▶ _REQUIREMENT_
When you reach the line in the data below that contains "- [src/components/Lessons/VideoPlayer.tsx] (interval", please start repeating lines exactly, and stop after the line that contains "Module Gemini.", repeating nothing else.

*** DATA Section Begins ***

(** * neutraledu: in-video question scheduler and AI request gateway

    A shallow embedding of
    - the gateway module imported as [../lib/gemini] (request queue, retry
      wrapper, offline fallbacks and the four public operations),
    - [src/components/Lessons/VideoPlayer.tsx] (interval check, [handleAnswer]),
    - [src/pages/LessonDetailPage.tsx] ([startQuestionCheck],
      [handleAnswerSubmit], [closeQuestionModal], marker buttons).

    A finite JavaScript number is held as the rational it denotes ([Q]);
    arithmetic on numbers rounds to the nearest double ([Double]).  Strings
    are [string] (UTF-8 bytes); React state is a record threaded through
    handlers; awaited effects are explicit event lists. *)

From Stdlib Require Import String Ascii List Bool Arith Lia ZArith QArith Qround Qabs.
From Stdlib Require Import Qminmax Lqa DecimalString Qpower Qreduction.
Import ListNotations.

Local Open Scope string_scope.
Local Open Scope nat_scope.

(** ** Shared data *)

(** [interface InteractiveQuestion] (VideoPlayer.tsx:6, LessonDetailPage.tsx:39). *)
Record InteractiveQuestion : Type := mkQuestion {
  id : string;
  timestamp : Q;
  question : string;
  options : list string;
  correctAnswer : string
}.

Module Js.

(** [String.prototype.includes]. *)
Definition includes (s sub : string) : bool :=
  match index 0 sub s with Some _ => true | None => false end.

(** [Array.prototype.includes] on an array of strings. *)
Definition array_includes (xs : list string) (x : string) : bool :=
  existsb (String.eqb x) xs.

(** [Array.prototype.join]. *)
Fixpoint join (sep : string) (xs : list string) : string :=
  match xs with
  | [] => ""
  | [x] => x
  | x :: rest => x ++ sep ++ join sep rest
  end.

(** A thrown value; only its optional [message] is ever inspected. *)
Record Error : Type := mkError { message : option string }.

(** [error.message?.includes(marker)]: [undefined], hence falsy, when the
    error carries no message. *)
Definition message_includes (e : Error) (marker : string) : bool :=
  match message e with
  | Some m => includes m marker
  | None => false
  end.

Definition newline : string := String (ascii_of_nat 10) "".

End Js.

(** ** The AI request gateway *)

Module Gemini.
Import Js.

Definition RATE_LIMIT_DELAY : nat := 1000.

(** Outcome of one [model.generateContent(..)] / [response.text()] round
    trip.  The remote service is an arbitrary sequence of such outcomes:
    [remote n] is what the [n]-th call issued by a unit of work gets. *)
Inductive Attempt : Type :=
| Responds (text : string)
| Fails (e : Error).

Definition Remote : Type := nat -> Attempt.

(** What a unit of work does that the outside can observe. *)
Inductive Event : Type :=
| EvCall (attempt : nat)
| EvSleep (ms : nat)
| EvConsoleLog
| EvConsoleError.

(** *** [retryWithBackoff] *)

Inductive RetryResult : Type :=
| Return (text : string)
| Throw (e : Error)
| ReturnUndefined.

Definition rateLimited (e : Error) : bool := message_includes e "429".

(** The [for] loop of [retryWithBackoff], [remaining] iterations before
    [i] reaches [maxRetries]. *)
Fixpoint retryLoop (fn : Remote) (maxRetries remaining i : nat)
  : list Event * RetryResult :=
  match remaining with
  | 0 => ([], ReturnUndefined)
  | S remaining' =>
      match fn i with
      | Responds text => ([EvCall i], Return text)
      | Fails error =>
          if rateLimited error && (i <? maxRetries - 1) then
            let delay := 2 ^ i * 1000 in
            let (evs, r) := retryLoop fn maxRetries remaining' (S i) in
            (EvCall i :: EvConsoleLog :: EvSleep delay :: evs, r)
          else ([EvCall i], Throw error)
      end
  end.

Definition retryWithBackoff (fn : Remote) (maxRetries : nat)
  : list Event * RetryResult :=
  retryLoop fn maxRetries maxRetries 0.

Definition defaultMaxRetries : nat := 3.

(** The events of [k] rate-limited attempts [i], [i+1], ..: each call is
    followed by the log line and by a sleep of [2^attempt * 1000] ms. *)
Definition backoff (i k : nat) : list Event :=
  flat_map (fun a => [EvCall a; EvConsoleLog; EvSleep (2 ^ a * 1000)]) (seq i k).

Definition calls (evs : list Event) : list nat :=
  flat_map (fun e => match e with EvCall a => [a] | _ => [] end) evs.

Definition sleeps (evs : list Event) : list nat :=
  flat_map (fun e => match e with EvSleep ms => [ms] | _ => [] end) evs.

(** *** [getOfflineResponse] *)

Inductive ContextTag : Type := chat | question_tag | explanation | image.

Definition getOfflineResponse (type : ContextTag) : string :=
  match type with
  | chat =>
      "Merhaba! Şu anda API kullanım limitimiz dolmuş durumda. Lütfen birkaç dakika bekleyip tekrar deneyin. Bu süre zarfında size yardımcı olabileceğim başka konular hakkında sorular sorabilirsiniz."
  | question_tag =>
      "Bu konu hakkında temel sorular oluşturmak için API'ye ihtiyacım var. Şu anda kullanım limitimiz dolmuş durumda. Lütfen daha sonra tekrar deneyin."
  | explanation =>
      "Bu soru hakkında detaylı açıklama yapmak için API'ye ihtiyacım var. Şu anda kullanım limitimiz dolmuş durumda. Lütfen daha sonra tekrar deneyin."
  | image =>
      "Bu resmi analiz etmek için API'ye ihtiyacım var. Şu anda kullanım limitimiz dolmuş durumda. Lütfen daha sonra tekrar deneyin."
  end.

(** The template literal of the [else] branch of [generateAIExplanation]. *)
Definition fallbackExplanation (userAnswer correctAnswer : string) : string :=
  "Bu soruda " ++ userAnswer ++ " cevabını verdin, ancak doğru cevap "
    ++ correctAnswer ++ ". " ++ newline
    ++ "          Bu tür sorularda dikkat etmen gereken nokta, soruyu dikkatli okumak ve tüm seçenekleri değerlendirmektir. "
    ++ newline
    ++ "          Bir dahaki sefere daha dikkatli ol! 💪".

(** The array literal resolved when [JSON.parse] throws. *)
Definition placeholderQuestions : list InteractiveQuestion :=
  [ mkQuestion "q1" 30 "Bu konu hakkında ne öğrendin?"
      ["A) Temel kavramlar"; "B) Detaylı analiz"; "C) Pratik uygulama"; "D) Hepsi"]
      "D) Hepsi";
    mkQuestion "q2" 120 "Hangi yöntem daha etkili?"
      ["A) Geleneksel yöntem"; "B) Modern yaklaşım"; "C) Hibrit yöntem"; "D) Deneme yanılma"]
      "C) Hibrit yöntem";
    mkQuestion "q3" 300 "Bu bilgiyi nasıl uygularsın?"
      ["A) Ezberleyerek"; "B) Anlayarak"; "C) Pratik yaparak"; "D) B ve C"]
      "D) B ve C" ].

(** *** Queue items

    Every public operation hands [addToQueue] an [async] arrow that settles
    the operation's promise (the "handle") from inside a [try]/[catch].
    [Async X] is the body of such an arrow: it appends to the event trace,
    may settle the handle, and either completes with an [X] or throws. *)

Section Operations.

(** [JSON.parse]: the parsed value, or [None] when it throws. *)
Variable json : Type.
Variable JSON_parse : string -> option json.

Inductive Value : Type :=
| VText (s : string)
| VUndefined
| VJson (j : json)
| VQuestions (qs : list InteractiveQuestion).

Inductive Settled : Type :=
| Resolved (v : Value)
| Rejected (e : Error).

*** DATA Section Ends ***

▶ _SOLUTION BELOW_
    - [src/components/Lessons/VideoPlayer.tsx] (interval check, [handleAnswer]),
    - [src/pages/LessonDetailPage.tsx] ([startQuestionCheck],
      [handleAnswerSubmit], [closeQuestionModal], marker buttons).

    A finite JavaScript number is held as the rational it denotes ([Q]);
    arithmetic on numbers rounds to the nearest double ([Double]).  Strings
    are [string] (UTF-8 bytes); React state is a record threaded through
    handlers; awaited effects are explicit event lists. *)

From Stdlib Require Import String Ascii List Bool Arith Lia ZArith QArith Qround Qabs.
From Stdlib Require Import Qminmax Lqa DecimalString Qpower Qreduction.
Import ListNotations.

Local Open Scope string_scope.
Local Open Scope nat_scope.

(** ** Shared data *)

(** [interface InteractiveQuestion] (VideoPlayer.tsx:6, LessonDetailPage.tsx:39). *)
Record InteractiveQuestion : Type := mkQuestion {
  id : string;
  timestamp : Q;
  question : string;
  options : list string;
  correctAnswer : string
}.

Module Js.

(** [String.prototype.includes]. *)
Definition includes (s sub : string) : bool :=
  match index 0 sub s with Some _ => true | None => false end.

(** [Array.prototype.includes] on an array of strings. *)
Definition array_includes (xs : list string) (x : string) : bool :=
  existsb (String.eqb x) xs.

(** [Array.prototype.join]. *)
Fixpoint join (sep : string) (xs : list string) : string :=
  match xs with
  | [] => ""
  | [x] => x
  | x :: rest => x ++ sep ++ join sep rest
  end.

(** A thrown value; only its optional [message] is ever inspected. *)
Record Error : Type := mkError { message : option string }.

(** [error.message?.includes(marker)]: [undefined], hence falsy, when the
    error carries no message. *)
Definition message_includes (e : Error) (marker : string) : bool :=
  match message e with
  | Some m => includes m marker
  | None => false
  end.

Definition newline : string := String (ascii_of_nat 10) "".

End Js.

(** ** The AI request gateway *)

Module Gemini.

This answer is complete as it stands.